**About this exercise**: In the entries that follow, how many lines contain "paths"? Please reply with only the number.

Records from a collection:
########
(** * ArithmeticTree: the back-and-forth controller [mult.py]

    A shallow embedding of the controller that alternates the PPO
    multiplier search and the MCTS adder search: the log selectors
    [get_best_file_from_ppo] and [get_best_file_from_mcts], the template
    extractors [save_mult_file] and [save_adder_file], and the loop of
    [main].

    Conventions of the embedding.
    - A Python [str] is a [string]; a Python [float] is a binary64
      [float] of the kernel, with its IEEE comparison and arithmetic.
    - A text file is the list of the lines that iterating over the open
      file yields, each with its line terminator; a file written by the
      controller is the list of the strings handed to [write].  The file
      system is a finite map from paths to files.
    - A Python exception is a value of [exn]; code that may raise returns
      a [result].
    - [print] and the mirroring of a job's output to the console are not
      part of the state. *)

From Stdlib Require Import ZArith Lia List Ascii String DecimalString Floats Bool.
From Stdlib Require Import DecimalPos DecimalZ.
From stdpp Require Import base option list strings gmap.

Local Open Scope string_scope.
Local Open Scope Z_scope.

(** ** Exceptions and results *)

Inductive exn : Type :=
| AssertionError (msg : string)
| IndexError
| ValueError
| TypeError
| UnboundLocalError
| FileNotFoundError (path : string).

Inductive result (A : Type) : Type :=
| Ok (a : A)
| Raise (e : exn).
Arguments Ok {A} a.
Arguments Raise {A} e.

Definition rbind {A B : Type} (m : result A) (k : A -> result B) : result B :=
  match m with
  | Ok a => k a
  | Raise e => Raise e
  end.

#[global] Instance result_bind : MBind result := fun A B k m => rbind m k.
#[global] Instance result_ret : MRet result := fun A a => Ok a.

(** ** Strings as Python uses them here *)

Definition TAB : string := String (ascii_of_nat 9) "".
Definition NL : string := String (ascii_of_nat 10) "".

(** [str.isspace] on the ASCII range: tab, line feed, vertical tab, form
    feed, carriage return, the four separators 28..31 and the space. *)
Definition is_space (c : ascii) : bool :=
  let n := nat_of_ascii c in
  ((9 <=? n)%nat && (n <=? 13)%nat) || ((28 <=? n)%nat && (n <=? 32)%nat).

Definition is_empty (s : string) : bool :=
  match s with
  | EmptyString => true
  | String _ _ => false
  end.

Fixpoint lstrip (s : string) : string :=
  match s with
  | EmptyString => EmptyString
  | String c r => if is_space c then lstrip r else s
  end.

Fixpoint rstrip (s : string) : string :=
  match s with
  | EmptyString => EmptyString
  | String c r =>
      let r' := rstrip r in
      if is_space c && is_empty r' then EmptyString else String c r'
  end.

(** [s.strip()] *)
Definition strip (s : string) : string := rstrip (lstrip s).

(** [s.split(sep)] for a one-character separator: every occurrence
    separates, and the result is never empty. *)
Fixpoint split (sep : ascii) (s : string) : list string :=
  match s with
  | EmptyString => [EmptyString]
  | String c r =>
      if Ascii.eqb c sep then EmptyString :: split sep r
      else match split sep r with
           | h :: t => String c h :: t
           | [] => [String c EmptyString]
           end
  end.

(** [line.startswith(p)] *)
Definition startswith (p line : string) : bool := String.prefix p line.

(** [c in line] for a one-character string [c]. *)
Fixpoint char_in (c : ascii) (line : string) : bool :=
  match line with
  | EmptyString => false
  | String d r => Ascii.eqb d c || char_in c r
  end.

(** [parts[k]] on a list: [IndexError] out of range. *)
Definition index {A : Type} (parts : list A) (k : nat) : result A :=
  match nth_error parts k with
  | Some x => Ok x
  | None => Raise IndexError
  end.

(** [os.path.join] of [posixpath]: an absolute component discards what
    precedes it; otherwise components are joined by one slash. *)
Definition ends_with_slash (s : string) : bool :=
  match get (String.length s - 1) s with
  | Some c => Ascii.eqb c "/"
  | None => false
  end.

Definition join2 (a b : string) : string :=
  if startswith "/" b then b
  else if is_empty a || ends_with_slash a then a ++ b
  else a ++ "/" ++ b.

Definition path_join (a : string) (ps : list string) : string :=
  fold_left join2 ps a.

(** [str(n)] for an [int]. *)
Definition str_int (n : Z) : string :=
  NilZero.string_of_int (Z.to_int n).

(** ** Global configuration *)

Definition BASE_DIR : string := "/content/ArithmeticTree".
Definition MULT_LOGS_DIR : string := path_join BASE_DIR ["mult_logs"].
Definition MCTS_LOGS_DIR : string := path_join BASE_DIR ["mcts_mult_adder"].
Definition BACK_AND_FORTH_DIR : string := path_join BASE_DIR ["back_and_forth"].

Definition ADDER_MARKER : string := "module adder(a,b,s);".

(** A file is the list of its lines; the file system maps paths to files. *)
Abbreviation file := (list string).
Abbreviation filesystem := (gmap string file).

(** ** A reader of decimal literals

    The selectors call Python's [float] on the fields of a record.  The
    development takes that function as a parameter [py_float] (with
    [None] for [ValueError]), so every general statement holds whatever
    [float] accepts.  [float_of_decimal] is the instance used to evaluate
    the code on concrete logs.  It reads an optional sign, digits and an
    optional fraction, after trimming; on these literals it returns what
    [float] returns: a literal without fraction is rounded to the nearest
    binary64, and a literal with at most 22 fraction digits whose digits
    make an integer below 2^53 is the correctly rounded quotient of two
    exact floats.  Any other string yields [None] here, although [float]
    also accepts a fraction without integer part, longer fractions,
    exponents, underscores, [inf] and [nan]; no statement below rests on
    a [None] of this reader except where [float] raises too. *)

Definition digit_of (c : ascii) : option Z :=
  let n := Z.of_nat (nat_of_ascii c) in
  if (48 <=? n) && (n <=? 57) then Some (n - 48) else None.

Fixpoint read_digits (s : string) (acc : Z) (count : nat) : Z * nat * string :=
  match s with
  | EmptyString => (acc, count, s)
  | String c r =>
      match digit_of c with
      | Some d => read_digits r (10 * acc + d) (S count)
      | None => (acc, count, s)
      end
  end.

Definition float_of_Z (m : Z) : float :=
  SF2Prim (binary_normalize prec emax m 0 false).

Definition unsigned_decimal (s : string) : option float :=
  let '(n, cn, r) := read_digits s 0 0%nat in
  match cn, r with
  | O, _ => None
  | _, EmptyString => Some (float_of_Z n)
  | _, String c r' =>
      if Ascii.eqb c "." then
        let '(m, cm, r'') := read_digits r' n 0%nat in
        if is_empty r'' then
          if (cm =? 0)%nat then Some (float_of_Z n)
          else if (m <? 2 ^ 53) && (cm <=? 22)%nat
               then Some (float_of_Z m / float_of_Z (10 ^ Z.of_nat cm))%float
               else None
        else None
      else None
  end.

Definition float_of_decimal (s : string) : option float :=
  match strip s with
  | String "-" r => option_map PrimFloat.opp (unsigned_decimal r)
  | String "+" r => unsigned_decimal r
  | t => unsigned_decimal t
  end.

(** ** The controller *)

(** What the loop of [main] leaves behind. *)
Inductive status : Type :=
| Finished
| Crashed (e : exn).

(** The external search jobs, as [capture_subprocess_output] sees them:
    the command line decides, with the file system the job finds, whether
    the job succeeds, what it prints and what it leaves on disk. *)
Definition job : Type := list string -> filesystem -> bool * string * filesystem.

(** The running minimum of a selector. *)
Record best : Type := Best {
  best_score : float;
  best_verilog_file : option string;
  best_data_line : option string
}.

(** The local state of [main]. *)
Record state : Type := State {
  fs : filesystem;
  flog : list string;
  cmds : list (list string);
  i : Z;
  template_adder_name : option string
}.

(** How a pass through the body of the loop ends: at its end, at a
    [break], or with an exception that [main] does not catch. *)
Inductive step : Type :=
| Next (st : state)
| Break (st : state)
| Uncaught (e : exn) (st : state).

(** ** Sample data: logs, designs and jobs of a concrete run *)

Definition line (fields : list string) : string :=
  String.concat TAB fields ++ NL.

(** The value following [flag] on a command line. *)
Fixpoint arg (flag : string) (cmd : list string) : string :=
  match cmd with
  | f :: rest =>
      if String.eqb f flag then List.hd "" rest else arg flag rest
  | [] => ""
  end.

Definition sample_mult_verilog : file :=
  ["// multiplier 4 bit" ++ NL;
   "module mult(a,b,p);" ++ NL;
   "endmodule" ++ NL;
   "module adder(a,b,s); // ripple" ++ NL;
   "endmodule" ++ NL].

Definition sample_adder_verilog : file :=
  ["// width 2" ++ NL;
   "// first" ++ NL;
   "wire early;" ++ NL;
   "// second" ++ NL;
   "// third" ++ NL;
   "module adder(a,b,s);" ++ NL;
   "// fourth" ++ NL;
   "assign s = a + b;" ++ NL;
   "endmodule" ++ NL].

Definition sample_ppo_log : file :=
  [line ["m0.v"; "3.5"; "100"; "2"; "50"];
   line ["m1.v"; "2.5"; "100"; "1.5"; "50"];
   line ["m2.v"; "1.5"; "100"; "2.5"; "50"]].

Definition sample_mcts_log : file :=
  [line ["a0.v"; "1.25"; "200"; "1"; "0"]].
########
**Solution to the problem**: 2